§ **Data in this exercise**
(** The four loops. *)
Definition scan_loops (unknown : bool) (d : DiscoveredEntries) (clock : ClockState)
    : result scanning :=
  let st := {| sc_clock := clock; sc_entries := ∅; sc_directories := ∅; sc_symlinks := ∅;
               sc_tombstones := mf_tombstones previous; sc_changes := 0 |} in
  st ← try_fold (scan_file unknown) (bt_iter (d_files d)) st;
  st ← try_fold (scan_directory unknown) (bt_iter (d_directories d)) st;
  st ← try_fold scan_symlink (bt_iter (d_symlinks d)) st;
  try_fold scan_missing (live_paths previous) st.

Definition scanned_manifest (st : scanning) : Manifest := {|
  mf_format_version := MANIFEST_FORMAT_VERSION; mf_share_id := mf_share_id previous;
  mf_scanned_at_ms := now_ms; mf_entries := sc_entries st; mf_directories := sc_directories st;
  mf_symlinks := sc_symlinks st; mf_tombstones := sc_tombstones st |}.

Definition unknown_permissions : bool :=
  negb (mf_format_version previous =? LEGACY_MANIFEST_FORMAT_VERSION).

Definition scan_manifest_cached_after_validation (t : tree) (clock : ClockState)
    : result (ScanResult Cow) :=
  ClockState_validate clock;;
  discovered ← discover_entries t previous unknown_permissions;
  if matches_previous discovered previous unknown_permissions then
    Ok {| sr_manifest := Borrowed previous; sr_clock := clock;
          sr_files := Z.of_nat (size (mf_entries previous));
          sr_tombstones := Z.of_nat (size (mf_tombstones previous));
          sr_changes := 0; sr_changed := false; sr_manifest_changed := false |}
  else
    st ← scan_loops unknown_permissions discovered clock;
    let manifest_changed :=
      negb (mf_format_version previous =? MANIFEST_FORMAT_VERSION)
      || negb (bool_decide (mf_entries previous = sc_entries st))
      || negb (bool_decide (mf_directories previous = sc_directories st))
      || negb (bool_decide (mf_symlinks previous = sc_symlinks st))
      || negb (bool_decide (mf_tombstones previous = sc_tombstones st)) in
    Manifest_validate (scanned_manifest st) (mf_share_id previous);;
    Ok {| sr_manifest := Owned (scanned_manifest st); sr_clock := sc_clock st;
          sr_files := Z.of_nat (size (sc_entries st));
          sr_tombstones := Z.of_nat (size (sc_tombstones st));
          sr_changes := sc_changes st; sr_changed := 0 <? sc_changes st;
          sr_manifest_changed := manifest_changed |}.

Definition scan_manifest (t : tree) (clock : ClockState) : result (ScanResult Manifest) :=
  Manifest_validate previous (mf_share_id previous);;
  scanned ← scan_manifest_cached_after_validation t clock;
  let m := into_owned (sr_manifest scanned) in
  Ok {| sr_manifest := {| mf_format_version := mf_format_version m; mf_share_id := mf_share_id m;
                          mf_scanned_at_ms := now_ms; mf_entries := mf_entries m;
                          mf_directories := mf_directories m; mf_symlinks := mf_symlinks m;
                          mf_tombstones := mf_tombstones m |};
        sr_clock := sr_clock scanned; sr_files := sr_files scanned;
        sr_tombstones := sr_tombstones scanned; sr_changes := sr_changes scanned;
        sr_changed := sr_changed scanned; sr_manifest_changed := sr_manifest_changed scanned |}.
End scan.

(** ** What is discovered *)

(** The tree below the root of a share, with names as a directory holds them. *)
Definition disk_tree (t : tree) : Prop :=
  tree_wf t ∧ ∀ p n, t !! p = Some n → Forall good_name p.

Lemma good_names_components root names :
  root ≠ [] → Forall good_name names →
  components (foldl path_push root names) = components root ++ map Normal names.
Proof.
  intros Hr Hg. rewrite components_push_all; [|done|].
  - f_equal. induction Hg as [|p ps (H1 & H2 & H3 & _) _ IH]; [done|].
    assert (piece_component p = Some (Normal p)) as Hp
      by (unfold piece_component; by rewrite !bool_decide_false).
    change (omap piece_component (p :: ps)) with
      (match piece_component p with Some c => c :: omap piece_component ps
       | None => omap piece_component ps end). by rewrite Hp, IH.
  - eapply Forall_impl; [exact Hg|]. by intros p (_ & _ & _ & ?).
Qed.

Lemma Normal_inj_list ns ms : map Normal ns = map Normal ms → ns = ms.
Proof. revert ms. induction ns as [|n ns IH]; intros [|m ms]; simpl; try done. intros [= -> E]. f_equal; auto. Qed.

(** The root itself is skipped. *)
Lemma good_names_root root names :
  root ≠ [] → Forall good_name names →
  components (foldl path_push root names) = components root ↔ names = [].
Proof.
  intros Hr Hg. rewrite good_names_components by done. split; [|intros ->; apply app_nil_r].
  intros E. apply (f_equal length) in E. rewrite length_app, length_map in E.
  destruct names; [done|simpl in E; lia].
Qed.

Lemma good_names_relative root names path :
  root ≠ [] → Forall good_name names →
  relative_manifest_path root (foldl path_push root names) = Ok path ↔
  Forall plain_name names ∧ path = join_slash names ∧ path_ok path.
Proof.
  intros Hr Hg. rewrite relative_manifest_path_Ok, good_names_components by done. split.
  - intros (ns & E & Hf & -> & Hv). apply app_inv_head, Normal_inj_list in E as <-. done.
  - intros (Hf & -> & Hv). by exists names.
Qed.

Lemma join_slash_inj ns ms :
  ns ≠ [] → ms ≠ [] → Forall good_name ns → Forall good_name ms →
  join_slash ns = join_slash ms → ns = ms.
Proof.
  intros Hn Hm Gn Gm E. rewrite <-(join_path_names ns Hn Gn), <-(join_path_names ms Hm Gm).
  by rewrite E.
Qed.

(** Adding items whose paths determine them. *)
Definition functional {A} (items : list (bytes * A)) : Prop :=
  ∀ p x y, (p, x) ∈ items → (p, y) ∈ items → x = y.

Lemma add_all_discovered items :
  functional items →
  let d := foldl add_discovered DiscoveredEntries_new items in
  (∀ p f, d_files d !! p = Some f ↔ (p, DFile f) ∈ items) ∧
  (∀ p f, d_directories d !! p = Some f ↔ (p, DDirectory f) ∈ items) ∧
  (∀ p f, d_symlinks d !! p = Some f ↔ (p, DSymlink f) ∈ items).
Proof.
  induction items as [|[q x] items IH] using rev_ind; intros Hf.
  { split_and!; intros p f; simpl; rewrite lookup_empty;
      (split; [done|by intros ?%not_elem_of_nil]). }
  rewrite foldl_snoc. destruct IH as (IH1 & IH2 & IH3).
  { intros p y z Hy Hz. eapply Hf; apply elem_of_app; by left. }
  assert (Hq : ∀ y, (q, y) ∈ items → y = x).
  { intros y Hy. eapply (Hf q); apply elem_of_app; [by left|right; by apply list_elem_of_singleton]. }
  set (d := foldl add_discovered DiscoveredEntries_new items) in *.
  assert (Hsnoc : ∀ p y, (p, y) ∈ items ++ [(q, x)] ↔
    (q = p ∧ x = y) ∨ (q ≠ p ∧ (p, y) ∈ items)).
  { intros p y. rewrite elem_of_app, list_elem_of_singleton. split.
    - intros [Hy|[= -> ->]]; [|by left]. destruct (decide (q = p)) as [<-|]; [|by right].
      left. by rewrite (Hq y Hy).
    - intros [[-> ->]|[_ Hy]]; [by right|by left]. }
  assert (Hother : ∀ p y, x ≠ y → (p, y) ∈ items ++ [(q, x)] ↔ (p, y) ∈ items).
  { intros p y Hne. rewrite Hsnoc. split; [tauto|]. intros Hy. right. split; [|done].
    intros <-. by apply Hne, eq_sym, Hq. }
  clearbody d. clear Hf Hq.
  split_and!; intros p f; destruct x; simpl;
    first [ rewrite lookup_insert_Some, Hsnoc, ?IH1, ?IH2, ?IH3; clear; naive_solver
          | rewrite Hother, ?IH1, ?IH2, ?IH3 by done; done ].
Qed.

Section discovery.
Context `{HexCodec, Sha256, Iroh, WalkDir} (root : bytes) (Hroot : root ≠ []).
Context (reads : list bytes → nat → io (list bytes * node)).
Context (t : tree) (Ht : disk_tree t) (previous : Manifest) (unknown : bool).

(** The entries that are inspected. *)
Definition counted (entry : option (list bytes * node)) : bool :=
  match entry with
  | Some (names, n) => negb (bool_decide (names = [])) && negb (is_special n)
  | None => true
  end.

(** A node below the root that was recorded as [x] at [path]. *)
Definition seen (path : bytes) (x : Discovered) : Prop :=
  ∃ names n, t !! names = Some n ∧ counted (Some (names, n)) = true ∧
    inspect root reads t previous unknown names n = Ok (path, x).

§ **Your goal**
Above are the records; repeat exactly the lines from the one holding "set (d := foldl" down to the one holding "- intros [[->", end lines included.

§ **Result of the exercise**
  set (d := foldl add_discovered DiscoveredEntries_new items) in *.
  assert (Hsnoc : ∀ p y, (p, y) ∈ items ++ [(q, x)] ↔
    (q = p ∧ x = y) ∨ (q ≠ p ∧ (p, y) ∈ items)).
  { intros p y. rewrite elem_of_app, list_elem_of_singleton. split.
    - intros [Hy|[= -> ->]]; [|by left]. destruct (decide (q = p)) as [<-|]; [|by right].
      left. by rewrite (Hq y Hy).
    - intros [[-> ->]|[_ Hy]]; [by right|by left]. }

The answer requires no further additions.